**WHAT THE EXERCISE ASKS:** Sift the material for lines containing "NInf", and return them.

═════ ENTRIES SHOWN

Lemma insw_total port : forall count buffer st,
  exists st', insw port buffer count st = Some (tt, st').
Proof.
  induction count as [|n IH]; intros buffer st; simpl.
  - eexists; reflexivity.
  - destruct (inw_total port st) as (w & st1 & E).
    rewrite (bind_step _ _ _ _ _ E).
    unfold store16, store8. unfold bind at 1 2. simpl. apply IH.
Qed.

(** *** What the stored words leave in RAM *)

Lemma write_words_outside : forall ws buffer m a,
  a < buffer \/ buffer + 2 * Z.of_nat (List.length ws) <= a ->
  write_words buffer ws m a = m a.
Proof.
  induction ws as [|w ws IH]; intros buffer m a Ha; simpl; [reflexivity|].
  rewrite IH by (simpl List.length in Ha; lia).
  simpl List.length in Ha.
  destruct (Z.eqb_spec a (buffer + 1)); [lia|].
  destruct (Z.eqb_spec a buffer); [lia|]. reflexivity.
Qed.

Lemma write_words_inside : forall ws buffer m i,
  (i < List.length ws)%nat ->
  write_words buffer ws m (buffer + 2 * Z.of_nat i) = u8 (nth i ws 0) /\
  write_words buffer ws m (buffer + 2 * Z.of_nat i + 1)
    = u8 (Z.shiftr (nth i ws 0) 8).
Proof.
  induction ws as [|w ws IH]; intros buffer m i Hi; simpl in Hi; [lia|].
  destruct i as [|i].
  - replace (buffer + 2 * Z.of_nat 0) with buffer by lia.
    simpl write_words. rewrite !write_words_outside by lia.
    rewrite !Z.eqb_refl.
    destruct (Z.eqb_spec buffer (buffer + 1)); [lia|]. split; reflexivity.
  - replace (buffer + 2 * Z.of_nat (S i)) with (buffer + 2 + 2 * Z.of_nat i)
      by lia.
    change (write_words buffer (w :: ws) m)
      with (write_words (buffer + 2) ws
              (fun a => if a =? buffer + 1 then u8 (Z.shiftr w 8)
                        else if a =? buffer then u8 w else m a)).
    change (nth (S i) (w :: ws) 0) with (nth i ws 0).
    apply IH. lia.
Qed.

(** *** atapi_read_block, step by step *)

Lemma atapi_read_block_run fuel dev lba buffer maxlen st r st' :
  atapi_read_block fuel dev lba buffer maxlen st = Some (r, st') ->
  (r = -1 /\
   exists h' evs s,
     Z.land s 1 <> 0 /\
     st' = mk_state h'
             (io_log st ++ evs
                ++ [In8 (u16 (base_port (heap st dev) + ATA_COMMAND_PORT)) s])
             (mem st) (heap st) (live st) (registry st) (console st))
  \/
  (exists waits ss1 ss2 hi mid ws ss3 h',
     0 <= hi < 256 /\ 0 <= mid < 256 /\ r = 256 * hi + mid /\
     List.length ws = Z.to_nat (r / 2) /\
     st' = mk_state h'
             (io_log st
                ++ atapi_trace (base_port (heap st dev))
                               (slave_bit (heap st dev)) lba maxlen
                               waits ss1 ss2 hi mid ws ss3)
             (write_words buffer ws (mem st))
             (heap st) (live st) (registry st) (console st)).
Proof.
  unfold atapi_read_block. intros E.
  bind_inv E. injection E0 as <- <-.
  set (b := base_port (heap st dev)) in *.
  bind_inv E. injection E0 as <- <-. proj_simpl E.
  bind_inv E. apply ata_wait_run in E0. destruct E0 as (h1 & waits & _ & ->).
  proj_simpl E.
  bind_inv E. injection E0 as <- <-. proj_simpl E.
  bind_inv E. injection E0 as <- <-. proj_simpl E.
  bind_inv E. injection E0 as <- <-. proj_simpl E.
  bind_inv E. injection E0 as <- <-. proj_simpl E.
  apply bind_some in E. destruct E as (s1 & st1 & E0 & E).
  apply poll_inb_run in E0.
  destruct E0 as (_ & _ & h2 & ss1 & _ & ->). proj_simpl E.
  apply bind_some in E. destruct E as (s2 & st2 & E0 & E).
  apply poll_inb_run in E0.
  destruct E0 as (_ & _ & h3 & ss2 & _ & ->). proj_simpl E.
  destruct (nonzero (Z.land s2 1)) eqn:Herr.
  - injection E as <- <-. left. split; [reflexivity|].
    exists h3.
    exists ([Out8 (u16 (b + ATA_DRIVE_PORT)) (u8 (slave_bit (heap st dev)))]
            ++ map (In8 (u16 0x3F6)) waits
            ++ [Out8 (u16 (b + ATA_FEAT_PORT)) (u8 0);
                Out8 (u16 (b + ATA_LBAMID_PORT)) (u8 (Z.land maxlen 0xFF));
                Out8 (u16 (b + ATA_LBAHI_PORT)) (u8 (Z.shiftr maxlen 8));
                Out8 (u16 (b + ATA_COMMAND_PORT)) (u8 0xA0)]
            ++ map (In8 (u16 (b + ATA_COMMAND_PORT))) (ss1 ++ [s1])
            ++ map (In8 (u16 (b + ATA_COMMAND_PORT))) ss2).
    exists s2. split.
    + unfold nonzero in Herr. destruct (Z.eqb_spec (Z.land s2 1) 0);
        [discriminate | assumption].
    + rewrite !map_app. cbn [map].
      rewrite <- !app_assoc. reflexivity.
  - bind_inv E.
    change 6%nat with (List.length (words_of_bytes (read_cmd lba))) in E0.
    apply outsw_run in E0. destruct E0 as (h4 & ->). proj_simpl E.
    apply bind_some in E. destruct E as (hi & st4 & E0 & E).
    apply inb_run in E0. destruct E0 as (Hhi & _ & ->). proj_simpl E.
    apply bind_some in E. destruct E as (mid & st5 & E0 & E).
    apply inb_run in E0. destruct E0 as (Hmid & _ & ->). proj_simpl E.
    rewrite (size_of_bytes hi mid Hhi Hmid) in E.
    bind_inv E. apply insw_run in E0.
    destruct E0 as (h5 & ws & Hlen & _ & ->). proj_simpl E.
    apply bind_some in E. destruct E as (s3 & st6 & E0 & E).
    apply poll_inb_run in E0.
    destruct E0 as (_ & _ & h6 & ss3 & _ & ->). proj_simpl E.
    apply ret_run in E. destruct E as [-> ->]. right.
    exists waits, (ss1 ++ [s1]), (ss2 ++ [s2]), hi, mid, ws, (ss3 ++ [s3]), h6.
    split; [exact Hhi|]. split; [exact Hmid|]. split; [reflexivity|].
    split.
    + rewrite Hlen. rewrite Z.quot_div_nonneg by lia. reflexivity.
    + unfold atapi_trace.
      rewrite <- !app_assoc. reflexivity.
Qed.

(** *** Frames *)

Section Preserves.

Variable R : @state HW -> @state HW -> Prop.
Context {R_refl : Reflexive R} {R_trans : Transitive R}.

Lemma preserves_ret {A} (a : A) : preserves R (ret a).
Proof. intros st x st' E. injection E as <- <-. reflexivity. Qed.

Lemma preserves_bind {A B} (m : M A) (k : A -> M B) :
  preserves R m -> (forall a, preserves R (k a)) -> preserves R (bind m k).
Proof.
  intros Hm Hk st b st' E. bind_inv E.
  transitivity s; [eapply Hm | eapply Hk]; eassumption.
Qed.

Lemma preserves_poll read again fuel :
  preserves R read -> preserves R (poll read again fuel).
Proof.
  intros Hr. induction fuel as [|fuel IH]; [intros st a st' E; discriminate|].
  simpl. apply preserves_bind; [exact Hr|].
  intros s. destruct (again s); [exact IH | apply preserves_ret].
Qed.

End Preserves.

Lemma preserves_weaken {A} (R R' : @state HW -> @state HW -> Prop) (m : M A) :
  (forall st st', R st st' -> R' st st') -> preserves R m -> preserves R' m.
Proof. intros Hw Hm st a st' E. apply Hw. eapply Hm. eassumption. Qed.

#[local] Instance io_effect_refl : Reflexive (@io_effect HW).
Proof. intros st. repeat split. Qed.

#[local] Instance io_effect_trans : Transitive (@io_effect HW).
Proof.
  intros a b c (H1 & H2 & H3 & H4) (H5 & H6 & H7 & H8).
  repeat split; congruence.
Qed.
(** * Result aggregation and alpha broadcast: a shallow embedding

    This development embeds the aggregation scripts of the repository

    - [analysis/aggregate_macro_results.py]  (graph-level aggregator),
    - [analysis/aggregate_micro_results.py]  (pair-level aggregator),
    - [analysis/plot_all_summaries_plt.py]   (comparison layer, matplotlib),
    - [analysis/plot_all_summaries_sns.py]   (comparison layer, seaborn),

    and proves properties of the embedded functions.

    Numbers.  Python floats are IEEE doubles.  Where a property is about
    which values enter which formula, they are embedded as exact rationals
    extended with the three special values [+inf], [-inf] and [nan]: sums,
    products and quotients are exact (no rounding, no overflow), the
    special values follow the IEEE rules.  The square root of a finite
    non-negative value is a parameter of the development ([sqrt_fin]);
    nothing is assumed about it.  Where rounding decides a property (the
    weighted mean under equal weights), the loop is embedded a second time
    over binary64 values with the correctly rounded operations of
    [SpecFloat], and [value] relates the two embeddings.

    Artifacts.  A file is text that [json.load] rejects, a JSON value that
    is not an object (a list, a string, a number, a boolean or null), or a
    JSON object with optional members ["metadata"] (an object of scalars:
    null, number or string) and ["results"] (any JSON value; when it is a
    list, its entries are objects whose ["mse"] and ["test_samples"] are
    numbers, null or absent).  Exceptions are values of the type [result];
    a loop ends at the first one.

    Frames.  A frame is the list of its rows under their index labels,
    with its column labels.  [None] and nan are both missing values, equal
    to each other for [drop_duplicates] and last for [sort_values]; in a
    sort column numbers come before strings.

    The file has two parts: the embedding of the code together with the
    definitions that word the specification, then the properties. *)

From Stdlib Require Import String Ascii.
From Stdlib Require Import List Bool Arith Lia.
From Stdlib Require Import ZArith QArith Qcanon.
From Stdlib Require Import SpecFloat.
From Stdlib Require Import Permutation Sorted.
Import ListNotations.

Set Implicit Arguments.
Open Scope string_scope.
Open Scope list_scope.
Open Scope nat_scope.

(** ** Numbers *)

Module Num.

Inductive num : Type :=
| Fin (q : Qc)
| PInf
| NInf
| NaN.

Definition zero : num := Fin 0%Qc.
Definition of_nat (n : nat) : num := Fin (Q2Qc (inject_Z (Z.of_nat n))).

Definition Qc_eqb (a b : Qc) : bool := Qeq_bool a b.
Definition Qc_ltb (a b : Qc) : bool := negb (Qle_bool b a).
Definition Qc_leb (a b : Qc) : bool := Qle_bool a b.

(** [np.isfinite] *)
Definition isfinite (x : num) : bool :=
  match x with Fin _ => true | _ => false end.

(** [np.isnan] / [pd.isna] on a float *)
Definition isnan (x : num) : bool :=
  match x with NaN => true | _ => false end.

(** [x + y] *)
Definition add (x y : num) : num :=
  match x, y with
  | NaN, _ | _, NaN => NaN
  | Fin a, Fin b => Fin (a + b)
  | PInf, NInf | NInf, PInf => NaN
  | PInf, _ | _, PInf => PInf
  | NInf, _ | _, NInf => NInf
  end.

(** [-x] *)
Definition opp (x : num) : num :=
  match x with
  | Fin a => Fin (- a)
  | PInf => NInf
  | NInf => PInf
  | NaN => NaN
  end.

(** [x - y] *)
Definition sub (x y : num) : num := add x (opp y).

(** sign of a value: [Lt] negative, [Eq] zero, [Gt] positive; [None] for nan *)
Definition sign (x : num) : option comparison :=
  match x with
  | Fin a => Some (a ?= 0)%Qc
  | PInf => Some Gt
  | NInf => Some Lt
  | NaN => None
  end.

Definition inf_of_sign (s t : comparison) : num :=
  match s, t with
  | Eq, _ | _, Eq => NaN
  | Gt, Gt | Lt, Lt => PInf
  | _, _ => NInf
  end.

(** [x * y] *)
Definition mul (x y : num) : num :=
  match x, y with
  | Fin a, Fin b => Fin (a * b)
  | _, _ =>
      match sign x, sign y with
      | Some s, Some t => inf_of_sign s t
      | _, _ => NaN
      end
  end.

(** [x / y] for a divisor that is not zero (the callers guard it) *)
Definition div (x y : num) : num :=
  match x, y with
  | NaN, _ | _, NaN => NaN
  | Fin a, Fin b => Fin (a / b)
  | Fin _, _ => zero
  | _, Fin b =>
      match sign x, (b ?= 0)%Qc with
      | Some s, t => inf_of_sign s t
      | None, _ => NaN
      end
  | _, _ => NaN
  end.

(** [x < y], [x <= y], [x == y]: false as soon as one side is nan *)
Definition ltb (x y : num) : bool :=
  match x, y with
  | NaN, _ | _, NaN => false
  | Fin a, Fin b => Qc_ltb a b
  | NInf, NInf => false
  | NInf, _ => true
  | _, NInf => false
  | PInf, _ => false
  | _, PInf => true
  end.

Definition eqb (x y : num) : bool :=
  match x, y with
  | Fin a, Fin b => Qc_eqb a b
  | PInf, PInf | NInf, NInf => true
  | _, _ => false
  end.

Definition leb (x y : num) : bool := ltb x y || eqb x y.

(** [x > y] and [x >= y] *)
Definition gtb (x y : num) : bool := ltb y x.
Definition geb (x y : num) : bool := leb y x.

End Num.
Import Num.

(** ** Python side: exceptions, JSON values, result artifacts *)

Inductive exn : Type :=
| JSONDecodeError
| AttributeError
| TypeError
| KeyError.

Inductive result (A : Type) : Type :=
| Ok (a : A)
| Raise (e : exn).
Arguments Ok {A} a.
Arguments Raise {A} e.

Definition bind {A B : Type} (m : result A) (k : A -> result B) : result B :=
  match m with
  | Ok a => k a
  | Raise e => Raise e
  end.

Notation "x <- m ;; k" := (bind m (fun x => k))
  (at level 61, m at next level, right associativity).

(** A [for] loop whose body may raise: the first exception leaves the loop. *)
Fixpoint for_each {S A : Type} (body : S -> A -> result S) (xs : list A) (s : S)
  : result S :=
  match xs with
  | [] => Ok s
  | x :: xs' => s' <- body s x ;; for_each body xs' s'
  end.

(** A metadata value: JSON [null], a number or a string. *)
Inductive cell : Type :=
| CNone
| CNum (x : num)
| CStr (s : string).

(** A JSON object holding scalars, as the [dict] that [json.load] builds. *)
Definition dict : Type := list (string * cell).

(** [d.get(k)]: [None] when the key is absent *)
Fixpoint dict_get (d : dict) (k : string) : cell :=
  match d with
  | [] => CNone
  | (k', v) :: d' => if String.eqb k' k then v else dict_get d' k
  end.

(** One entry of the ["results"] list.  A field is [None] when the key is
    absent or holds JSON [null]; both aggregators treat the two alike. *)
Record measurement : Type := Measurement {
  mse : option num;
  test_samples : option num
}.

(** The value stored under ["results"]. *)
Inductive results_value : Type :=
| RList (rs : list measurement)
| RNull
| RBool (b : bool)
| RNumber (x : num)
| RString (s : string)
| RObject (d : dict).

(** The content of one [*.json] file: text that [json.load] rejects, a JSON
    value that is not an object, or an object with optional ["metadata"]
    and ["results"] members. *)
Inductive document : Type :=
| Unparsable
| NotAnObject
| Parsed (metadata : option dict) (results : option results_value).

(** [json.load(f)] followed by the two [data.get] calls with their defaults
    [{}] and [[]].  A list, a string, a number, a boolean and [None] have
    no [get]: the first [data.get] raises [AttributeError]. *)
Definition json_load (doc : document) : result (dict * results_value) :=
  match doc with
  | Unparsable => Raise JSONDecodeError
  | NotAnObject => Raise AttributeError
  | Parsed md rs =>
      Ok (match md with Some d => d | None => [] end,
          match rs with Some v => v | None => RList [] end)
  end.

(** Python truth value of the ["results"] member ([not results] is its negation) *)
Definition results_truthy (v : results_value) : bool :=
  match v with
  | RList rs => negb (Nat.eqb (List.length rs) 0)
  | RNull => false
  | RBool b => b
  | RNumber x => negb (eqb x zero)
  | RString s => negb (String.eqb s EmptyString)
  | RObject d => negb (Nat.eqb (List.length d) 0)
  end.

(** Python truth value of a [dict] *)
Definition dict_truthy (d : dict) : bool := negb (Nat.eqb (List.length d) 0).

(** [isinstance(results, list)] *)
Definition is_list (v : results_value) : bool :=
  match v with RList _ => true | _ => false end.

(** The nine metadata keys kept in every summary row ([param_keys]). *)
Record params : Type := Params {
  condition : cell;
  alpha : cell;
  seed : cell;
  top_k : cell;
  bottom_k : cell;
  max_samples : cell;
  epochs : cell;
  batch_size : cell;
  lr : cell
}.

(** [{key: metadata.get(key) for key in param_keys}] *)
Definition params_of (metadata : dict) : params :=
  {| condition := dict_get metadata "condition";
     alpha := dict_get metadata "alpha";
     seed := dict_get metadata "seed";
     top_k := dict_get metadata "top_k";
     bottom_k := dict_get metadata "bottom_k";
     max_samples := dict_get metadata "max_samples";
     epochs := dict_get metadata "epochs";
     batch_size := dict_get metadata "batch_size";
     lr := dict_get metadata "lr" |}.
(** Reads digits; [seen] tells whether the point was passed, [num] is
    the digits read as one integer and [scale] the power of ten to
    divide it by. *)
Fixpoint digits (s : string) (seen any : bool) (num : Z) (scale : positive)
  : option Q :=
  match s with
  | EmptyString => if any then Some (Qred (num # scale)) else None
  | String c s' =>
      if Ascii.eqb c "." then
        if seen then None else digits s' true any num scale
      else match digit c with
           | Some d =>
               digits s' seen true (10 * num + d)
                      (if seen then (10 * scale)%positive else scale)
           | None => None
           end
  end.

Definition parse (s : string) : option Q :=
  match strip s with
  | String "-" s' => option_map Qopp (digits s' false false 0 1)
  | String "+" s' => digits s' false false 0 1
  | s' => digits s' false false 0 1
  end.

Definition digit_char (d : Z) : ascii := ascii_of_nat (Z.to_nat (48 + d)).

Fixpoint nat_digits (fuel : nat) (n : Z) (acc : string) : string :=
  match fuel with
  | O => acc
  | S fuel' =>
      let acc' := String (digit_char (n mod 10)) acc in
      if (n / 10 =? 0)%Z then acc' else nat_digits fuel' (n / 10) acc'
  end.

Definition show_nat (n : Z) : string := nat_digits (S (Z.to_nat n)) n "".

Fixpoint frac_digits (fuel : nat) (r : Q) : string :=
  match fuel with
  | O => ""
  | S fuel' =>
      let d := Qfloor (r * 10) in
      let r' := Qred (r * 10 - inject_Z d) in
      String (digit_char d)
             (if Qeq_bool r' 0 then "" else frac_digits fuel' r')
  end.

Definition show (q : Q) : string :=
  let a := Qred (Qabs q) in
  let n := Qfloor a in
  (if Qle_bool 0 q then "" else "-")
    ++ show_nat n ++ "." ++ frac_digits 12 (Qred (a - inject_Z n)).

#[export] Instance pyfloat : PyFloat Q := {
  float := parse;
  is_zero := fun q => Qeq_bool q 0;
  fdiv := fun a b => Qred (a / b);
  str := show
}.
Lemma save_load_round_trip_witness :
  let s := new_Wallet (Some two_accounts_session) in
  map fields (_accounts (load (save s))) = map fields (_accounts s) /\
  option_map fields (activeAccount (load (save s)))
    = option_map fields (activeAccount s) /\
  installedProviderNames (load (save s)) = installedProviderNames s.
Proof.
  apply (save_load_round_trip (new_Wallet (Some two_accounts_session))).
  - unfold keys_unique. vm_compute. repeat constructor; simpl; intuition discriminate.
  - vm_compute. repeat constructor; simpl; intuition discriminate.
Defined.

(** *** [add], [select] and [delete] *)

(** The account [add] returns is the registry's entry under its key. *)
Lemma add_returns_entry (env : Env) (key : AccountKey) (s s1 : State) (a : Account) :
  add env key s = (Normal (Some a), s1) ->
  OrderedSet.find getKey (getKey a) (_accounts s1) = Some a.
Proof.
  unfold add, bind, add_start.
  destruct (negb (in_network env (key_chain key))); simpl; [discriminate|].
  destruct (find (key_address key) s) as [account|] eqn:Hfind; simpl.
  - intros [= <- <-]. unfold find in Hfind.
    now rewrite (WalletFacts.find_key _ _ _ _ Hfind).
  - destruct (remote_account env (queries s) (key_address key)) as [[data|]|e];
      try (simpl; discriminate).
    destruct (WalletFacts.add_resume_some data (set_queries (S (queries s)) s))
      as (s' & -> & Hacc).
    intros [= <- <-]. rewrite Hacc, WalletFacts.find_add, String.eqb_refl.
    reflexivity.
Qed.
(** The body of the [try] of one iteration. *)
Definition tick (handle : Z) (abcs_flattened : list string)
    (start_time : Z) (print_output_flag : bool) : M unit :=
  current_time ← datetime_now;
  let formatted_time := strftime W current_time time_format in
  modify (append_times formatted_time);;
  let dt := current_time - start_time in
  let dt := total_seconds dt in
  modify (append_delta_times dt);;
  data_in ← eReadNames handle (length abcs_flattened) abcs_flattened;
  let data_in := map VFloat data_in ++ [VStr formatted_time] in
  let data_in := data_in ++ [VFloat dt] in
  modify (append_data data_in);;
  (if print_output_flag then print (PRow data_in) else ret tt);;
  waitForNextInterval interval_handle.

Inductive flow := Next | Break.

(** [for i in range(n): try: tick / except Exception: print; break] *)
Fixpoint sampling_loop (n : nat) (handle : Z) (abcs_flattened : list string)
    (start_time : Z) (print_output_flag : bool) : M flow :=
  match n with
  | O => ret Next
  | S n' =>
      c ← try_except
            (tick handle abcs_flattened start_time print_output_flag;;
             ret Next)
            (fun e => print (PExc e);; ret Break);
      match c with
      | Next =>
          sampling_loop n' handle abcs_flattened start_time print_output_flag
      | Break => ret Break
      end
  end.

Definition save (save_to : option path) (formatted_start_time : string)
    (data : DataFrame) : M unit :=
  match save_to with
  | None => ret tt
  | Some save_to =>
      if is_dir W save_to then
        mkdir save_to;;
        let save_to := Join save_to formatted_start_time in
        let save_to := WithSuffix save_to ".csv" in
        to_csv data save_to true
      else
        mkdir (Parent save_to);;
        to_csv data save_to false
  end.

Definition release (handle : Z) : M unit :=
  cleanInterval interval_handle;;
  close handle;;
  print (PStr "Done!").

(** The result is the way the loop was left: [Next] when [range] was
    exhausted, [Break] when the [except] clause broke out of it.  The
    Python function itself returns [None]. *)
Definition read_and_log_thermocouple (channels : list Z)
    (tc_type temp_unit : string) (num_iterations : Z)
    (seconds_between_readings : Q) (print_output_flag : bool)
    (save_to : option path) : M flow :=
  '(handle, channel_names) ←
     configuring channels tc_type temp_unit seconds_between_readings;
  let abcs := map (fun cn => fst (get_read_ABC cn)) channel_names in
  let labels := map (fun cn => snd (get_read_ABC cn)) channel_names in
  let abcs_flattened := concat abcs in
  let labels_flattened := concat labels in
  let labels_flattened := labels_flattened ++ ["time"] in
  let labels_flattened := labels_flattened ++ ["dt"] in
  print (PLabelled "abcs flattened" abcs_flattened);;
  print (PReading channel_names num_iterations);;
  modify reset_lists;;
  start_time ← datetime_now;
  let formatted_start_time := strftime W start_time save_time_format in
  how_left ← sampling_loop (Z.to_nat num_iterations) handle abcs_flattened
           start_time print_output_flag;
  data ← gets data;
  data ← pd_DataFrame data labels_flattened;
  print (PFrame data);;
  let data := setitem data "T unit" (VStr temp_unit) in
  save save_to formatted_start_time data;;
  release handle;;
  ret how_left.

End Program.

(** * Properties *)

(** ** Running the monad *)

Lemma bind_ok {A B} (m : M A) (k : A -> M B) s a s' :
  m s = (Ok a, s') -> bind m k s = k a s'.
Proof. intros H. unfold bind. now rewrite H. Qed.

══════════

**REPLY:**
| NInf
  | PInf, NInf | NInf, PInf => NaN
  | NInf, _ | _, NInf => NInf
  | PInf => NInf
  | NInf => PInf
  | NInf => Some Lt
  | _, _ => NInf
  | NInf, NInf => false
  | NInf, _ => true
  | _, NInf => false
  | PInf, PInf | NInf, NInf => true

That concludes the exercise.